AT Byrne, DG Alférez, F Amant, D Annibali, J Arribas, AV Biankin, A Bruna, E Budinská, C Caldas, DK Chang, RB Clarke, H Clevers, G Coukos, V Dangles-Marie, SG Eckhardt, E Gonzalez-Suarez, E Hermans, M Hidalgo, MA Jarzabek, S de Jong, J Jonkers, K Kemper, L Lanfrancone, GM Mælandsmo, E Marangoni, J-C Marine, E Medico, JH Norum, HG Palmer, DS Peeper, PG Pelicci, A Piris-Gimenez, S Roman-Roman, OM Rueda, J Seoane, V Serra, L Soucek, D Vanhecke, A Villanueva, E Vinolo, A Bertotti, L Trusolino
Nat Rev Cancer
Patient-derived xenografts (PDXs) have emerged as an important platform to elucidate new treatments and biomarkers in oncology.
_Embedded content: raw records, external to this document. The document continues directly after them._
Lemma fill_screen_run fore back s : console_ready s ->
  exists s', fill_screen fore back s = Done (tt, s') /\ console_ready s' /\
    shows fb s'.2 (fun _ _ => pixel_bytes fb back) /\ view s'.1 = mkTerminal (mkCursor 0 0) (mkColors back fore back fore) (mark (view s.1)).
Proof.
  intros [Hd Hl Hsz Hr Hv Hf]. destruct s as [t g]. cbn [fst snd] in *. pose proof (display_grid _ _ Hd) as [[Hw _] [Hh _]].
  destruct (putrect_run fb back g (Z.to_nat (_width fb + _height fb + 1)) Hd Hl) as (g' & E & Hs & Hsh & _); [lia..|].
  exists (set_colors (mkColors back fore back fore) (set_cursor (mkCursor 0 0) t), g'). split; [|split; [|split; [exact Hsh|reflexivity]]].
  - unfold fill_screen. rewrite (run_bind_done _ _ _ tt (t, g')); [done|]. unfold screen, kzoom. cbn [fst snd]. by rewrite E.
  - split; cbn [fst snd]; try done; [by eapply display_ok_stays|by destruct Hr|].
    destruct Hv as [_ Hm]. split; [|done]. split; cbn; lia.
Qed.

#[export] Instance console_clears : Clears (tty * graphics).
Proof.
  refine {| term_clear := fill_screen |}. intros fore back s Hs. destruct (fill_screen_run fore back s Hs) as (s' & E & Hr & _).
  by exists s'.
Defined.
End screen.

(** ** Behind the double buffer *)

Lemma upto_fault (I : Z -> graphics -> Prop) (body : Z -> K graphics unit) last k : 0 <= k <= last -> last < 2 ^ 32 - 1 ->
  (forall i g, 0 <= i < k -> I i g -> exists g', body i g = Done (tt, g') /\ I (i + 1) g') ->
  (forall g, I k g -> body k g = Fault) ->
  forall fuel c g, 0 <= c <= k -> k - c < Z.of_nat fuel -> I c g -> upto fuel c last body g = Fault.
Proof.
  intros Hk Hl Hbody Hfault. induction fuel as [|fuel IH]; intros c g Hc Hf Hi; cbn [upto]; [lia|].
  destruct (Z.leb_spec c last); [|lia]. destruct (decide (c = k)) as [->|Hne].
  - rewrite run_bind. by rewrite Hfault.
  - destruct (Hbody c g ltac:(lia) Hi) as (g1 & E & Hi1). rewrite (run_bind_done _ _ _ _ _ E).
    rewrite u32_small by (unfold in_u32; lia). apply IH; [lia|lia|done].
Qed.

Lemma putrect_faults fb color g fuel : Display.ready fb g -> 0 < _width fb < 2 ^ 32 - 1 -> 0 < _height fb < 2 ^ 32 - 1 ->
  _height fb < Z.of_nat fuel -> mem g !! (backbuffer g + _pitch fb * _height fb) = None ->
  putrect fuel 0 0 (_width fb) (_height fb) color g = Fault.
Proof.
  intros Hr Hw Hh Hf Hnone. pose proof Hr as [Hi _ _ _].
  unfold putrect. rewrite (run_bind_done _ _ g true g) by (unfold kgets; by rewrite Hi). cbn [negb].
  rewrite !Z.add_0_l, !u32_small by (unfold in_u32; lia). rewrite run_bind.
  rewrite (upto_fault (fun c g1 => g1 = g) _ (_width fb) 0); try done; try lia.
  intros ? ->. apply (upto_fault (fun c g1 => g1 = set_mem (mem g1) g /\ Display.ready fb g1 /\
    mem g1 !! (backbuffer g + _pitch fb * _height fb) = None) _ (_height fb) (_height fb)); try lia.
  - intros y g1 Hy (E & Hr1 & Hn). rewrite (pixel_run fb g1 0 y color Hr1) by lia. eexists. split; [done|].
    destruct (pixel_place fb (backbuffer g1) 0 y (ready_mode _ _ Hr1) ltac:(lia) Hy) as (H0 & H1 & _).
    rewrite pixel_bytes_length in H1. cbn [mem set_mem]. split; [by rewrite E|]. split.
    + destruct Hr1 as [A B C D]. split; try done. intros a Ha. cbn [mem set_mem]. by apply put_mapped, D.
    + rewrite put_out; [done|]. rewrite pixel_bytes_length. unfold pixel_address. rewrite E. cbn [backbuffer set_mem].
      destruct (getPixelWidth fb =? 4); lia.
  - intros g1 (E & Hr1 & Hn). assert (Eb : backbuffer g1 = backbuffer g) by by rewrite E.
    destruct (display_shows_ready fb g1 Hr1) as [f Hs].
    destruct (pixel_correct fb g1 f 0 (_height fb) color Hr1 Hs) as (_ & _ & _ & _ & H); [lia..|]. apply H; [done|done|by rewrite Eb].
  - split; [by destruct g|done].
Qed.

(** ** Theorems *)

(** C33. Filling the screen as a panic does, [putrect(0, 0, width, height)],
    gives every pixel the colour and copies the double buffer to the screen;
    besides these two it changes at most the line and four bytes behind the
    double buffer.  The allocated buffer ends before them: where nothing else
    is mapped there the fill does not end but faults. *)
Theorem screen_is_filled fb color g fuel : 0 < _width fb < 2 ^ 32 - 1 -> 0 < _height fb < 2 ^ 32 - 1 ->
  _width fb < Z.of_nat fuel -> _height fb < Z.of_nat fuel -> Display.ready fb g ->
  (display_ok fb g -> lines_aligned fb ->
   exists g', putrect fuel 0 0 (_width fb) (_height fb) color g = Done (tt, g') /\
     g' = set_mem (mem g') g /\ shows fb g' (fun _ _ => pixel_bytes fb color) /\
     forall a, ~ backbuffer g <= a < backbuffer g + (_pitch fb * _height fb + _pitch fb + 4) ->
       ~ _addr fb <= a < _addr fb + _pitch fb * _height fb -> mem g' !! a = mem g !! a) /\
  (mem g !! (backbuffer g + _pitch fb * _height fb) = None ->
   putrect fuel 0 0 (_width fb) (_height fb) color g = Fault).
Proof.
  intros Hw Hh Hfw Hfh Hr. split.
  - intros Hok Hal. destruct (putrect_run fb color g fuel Hok Hal) as (g' & E & [Hs _] & Hsh & Hout); [lia..|]. by exists g'.
  - intros Hn. apply putrect_faults; done || lia.
Qed.

(** ** A kernel that panics

    The strings, the stack and the buffers; COM1 and a screen of 648 by 208
    pixels of four bytes with memory behind its double buffer. *)
Definition literal_at (s : string) : Z :=
  match list_find (eq s) panic_literals with Some (i, _) => 512 * (Z.of_nat i + 1) | None => 0 end.
Definition panic_memory : memory :=
  foldr (fun p m => <[p.1 := p.2]> m)
    (blank 100000 256 (blank 101000 512 (memory_with ((fun s => (literal_at s, s)) <$> panic_literals))))
    ((fun p => (200000 + Z.of_nat p.1, p.2)) <$> imap pair [0x48; 0x0D; 3; 0; 0x2A; 0; 0x10; 0xC0; 0; 0; 0; 0; 0x07; 0; 0x10; 0xC0]).
Definition panic_graphics : graphics :=
  mkG (demo_block 0 541736 0 (demo_block 0x1000000 539136 0 ∅)) (Some console_fb) 0 true [].
Definition page_fault : registers := mkRegisters 0x10 1 2 3 0 4 5 6 7 14 2 0xC0100000 8 0x202 0xC0103000 0x10.

Lemma panic_display : display_ok console_fb panic_graphics.
Proof.
  assert (Hm : mode_ok console_fb) by (split; vm_compute; (split; congruence) || congruence).
  assert (Hb : forall a, 0 <= a < 541736 -> is_Some (mem panic_graphics !! a)).
  { intros a Ha. exists 0. unfold panic_graphics. cbn [mem]. apply demo_block_in. lia. }
  split.
  - split; vm_compute; split; congruence.
  - split; [reflexivity|reflexivity|exact Hm|]. intros a Ha. apply Hb. cbn [console_fb _pitch _height backbuffer panic_graphics] in Ha. lia.
  - intros a Ha. apply Hb. cbn [console_fb _pitch _height backbuffer panic_graphics] in Ha. lia.
  - intros a Ha. exists 0. unfold panic_graphics. cbn [mem]. cbn [console_fb _addr _pitch _height] in Ha.
    rewrite demo_block_out by lia. apply demo_block_in. lia.
  - right. cbn [backbuffer panic_graphics _addr _pitch _height console_fb]. lia.
Qed.

Lemma screen_is_filled_witness : exists g', putrect 1000 0 0 648 208 0x2D2D2D panic_graphics = Done (tt, g') /\
  shows console_fb g' (fun _ _ => [0x2D; 0x2D; 0x2D; 0]).
Proof.
  destruct (screen_is_filled console_fb 0x2D2D2D panic_graphics 1000) as [H _].
  - cbn. lia.
  - cbn. lia.
  - cbn. lia.
  - cbn. lia.
  - exact (display_ready _ _ panic_display).
  - destruct H as (g' & E & _ & Hs & _); [exact panic_display|left; reflexivity|]. exists g'. split; [exact E|exact Hs].
Defined.

Lemma panic_memory_placed : placed literal_at 100000 101000 panic_memory.
Proof.
  assert (Hall : forallb (fun s => negb (literal_at s =? 0) && (bool_decide (read_string panic_memory (literal_at s) (Z.of_nat (length (codes s)) + 1) = codes s ++ [0]) &&
    forallb (fun a => bool_decide (is_Some (panic_memory !! a))) (seqZ (literal_at s) (Z.of_nat (length (codes s)) + 1)) &&
    forallb (fun c => (0 <? c) && (c <? 256)) (codes s)) && (literal_at s + Z.of_nat (length (codes s)) + 1 <=? 100000)) panic_literals = true)
    by (vm_compute; reflexivity).
  rewrite forallb_forall in Hall. apply Forall_forall. intros s Hs%list_elem_of_In%Hall.
  apply andb_true_iff in Hs as [[H0 Hc]%andb_true_iff Hl%Z.leb_le]. apply negb_true_iff, Z.eqb_neq in H0.
  split; [done|]. split; [by apply cstr_test|]. unfold clear. lia.
Qed.

(** The serial line and the console as they are after booting. *)
Definition panic_terminals : RS232.serial * (tty * graphics) := (RS232.boot_serial, (initial_tty, panic_graphics)).
Definition panic_logger : Logger.Logger := Logger.set_writers 1 [88; 0] (Logger.Logger_new Logger.DEBUG 2000).
Definition always_free : nat -> Z -> Z := fun _ _ => 0x20.

Lemma panic_machine_ready : panic_ready (T1 := serial_terminal always_free 0) (T2 := console_terminal console_fb)
  literal_at 100000 101000 88 panic_memory panic_terminals panic_logger.
Proof.
  split.
  - exact panic_memory_placed.
  - apply mapped_by_test. vm_compute. reflexivity.
  - apply mapped_by_test. vm_compute. reflexivity.
  - split.
    + intros n. exists 0%nat. split; [lia|]. vm_compute. discriminate.
    + split; cbn [panic_terminals fst snd]; [exact panic_display|left; reflexivity|cbn; lia|by split|split; split; vm_compute; split; congruence|reflexivity].
  - split; [done|]. by split.
Qed.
PDX models are used to address clinically relevant questions, including the contribution of tumour heterogeneity to therapeutic responsiveness, the patterns of cancer evolutionary dynamics during tumour progression and under drug pressure, and the mechanisms of resistance to treatment. The ability of PDX models to predict clinical outcomes is being improved through mouse humanization strategies and the implementation of co-clinical trials, within which patients and PDXs reciprocally inform therapeutic decisions. This Opinion article discusses aspects of PDX modelling that are relevant to these questions and highlights the merits of shared PDX resources to advance cancer medicine from the perspective of EurOPDX, an international initiative devoted to PDX-based research.